Methylenetetrahydrofolate reductase polymorphism determines the plasma homocysteine-lowering effect of large-dose folic acid supplementation in patients with cardiovascular disease

The polymorphism of the gene encoding methylenetetrahydrofolate reductase ( MTHFR) and folic acid nutritional status play important roles in atherosclerosis. The present study investigated the total homocysteine-lowering effect of folic acid in response to the MTHFR genotype in patients who have cardiovascular disease. Twenty-three patients who had cardiovascular disease (ages 44 to 88 y) were supplemented with 5 mg of folic acid/d for 8 wk. Blood samples were collected before and after supplementation for the measurement of folic acid.
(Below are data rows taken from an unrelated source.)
(* ===== verification/Engine.v ===== *)
(** * storage.Engine (storage/storage.go)

    A metadata store and a blob store, closed together and once. *)
From S2P Require Import Prelude GoBase Storage Logic MemoryKV MemoryBlob.

(** [errors.Join] of two possible errors; one alone is wrapped *)
Definition errors_join (a b : option error) : option error :=
  match a, b with
  | None, None => None
  | Some e, None | None, Some e => Some (Wrap "%w" e)
  | Some e1, Some e2 => Some (Join e1 e2)
  end.

Section engine.
Context {K B : Type} `{KV K, BlobStore B}.

(** [closed_once] is the state of [closeOnce] *)
Record Engine := MkEngine { Metadata : option K; Blobs : option B; closed_once : bool; closeErr : option error }.

(** [NewEngine]; [None] is a nil interface *)
Definition NewEngine (kv : option K) (blobs : option B) : result Engine :=
  match kv with
  | None => Err (Plain "storage: nil KV")
  | Some _ => match blobs with
              | None => Err (Plain "storage: nil BlobStore")
              | Some _ => Ok (MkEngine kv blobs false None)
              end
  end.

(** closing one of the stores, if there is one *)
Definition close_with {S} (close : S -> S * result unit) (s : option S) : option S * option error :=
  match s with
  | None => (None, None)
  | Some s => let '(s', r) := close s in (Some s', match r with Ok _ => None | Err e => Some e end)
  end.
Definition unless_closed (o : option error) : option error :=
  match o with Some e => if errors_is e ErrClosed then None else Some e | None => None end.

Definition Close (e : option Engine) : option Engine * option error :=
  match e with
  | None => (None, None)
  | Some e =>
      if closed_once e then (Some e, closeErr e)
      else
        let '(kv, kvErr) := close_with KV_Close (Metadata e) in
        let '(blobs, blobErr) := close_with Blob_Close (Blobs e) in
        let err := errors_join (unless_closed kvErr) (unless_closed blobErr) in
        (Some (MkEngine kv blobs true err), err)
  end.

End engine.
Arguments Engine K B : clear implicits.

(** C40: [Close] closes both stores, whatever the first one answers, and only
    once: a second call closes nothing and repeats the first answer. The
    answer is an error exactly when one of the two failed other than by being
    closed already, and every such failure can be recognised in it. *)
Theorem engine_closes_once {K B} `{KV K, BlobStore B} (k : K) (b : B) :
  exists eng, NewEngine (Some k) (Some b) = Ok eng /\
  let '(e1, r1) := Close (Some eng) in
  let k' := KV_Close k in let b' := Blob_Close b in
  (exists eng1, e1 = Some eng1 /\ Metadata eng1 = Some (fst k') /\ Blobs eng1 = Some (fst b')) /\
  Close e1 = (e1, r1) /\
  let failure (r : result unit) := exists x, r = Err x /\ errors_is x ErrClosed = false in
  (is_Some r1 <-> failure (snd k') \/ failure (snd b')) /\
  (forall x target, snd k' = Err x \/ snd b' = Err x -> errors_is x ErrClosed = false -> errors_is x target = true ->
     exists y, r1 = Some y /\ errors_is y target = true).
Proof.
  exists (MkEngine (Some k) (Some b) false None). split; [done|]. unfold Close. cbn [closed_once Metadata Blobs close_with].
  destruct (KV_Close k) as [k' [[]|e1]], (Blob_Close b) as [b' [[]|e2]]; cbn [fst snd close_with unless_closed];
    try destruct (errors_is e1 ErrClosed) eqn:H1; try destruct (errors_is e2 ErrClosed) eqn:H2; cbn;
    (split; [eauto|]); (split; [done|]).
  all: split; [split; [intros [x Hx]; naive_solver|intros [(x & ? & ?)|(x & ? & ?)]; simplify_eq; eauto; congruence]|].
  all: intros x target [Hx|Hx] Hc Ht; simplify_eq; try congruence; eexists; (split; [done|]); cbn; rewrite Ht; by rewrite ?orb_true_r.
Qed.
The presence of the 677C→T mutation was assessed by polymerase chain reaction followed by restriction enzyme analysis. After the 8 wk of folic acid supplementation, plasma total homocysteine decreased 40% in patients who had the TT genotype, 23% in those who had the CT genotype, 10% in those who had the CC genotype, and 27% in carriers of the T allele. The plasma total homocysteine-lowering effect of folic acid was significant only in patients who had the CT genotype and in carriers of the T allele. The MTHFR polymorphism may be involved in the total homocysteine-lowering effect of folic acid in patients who have cardiovascular disease.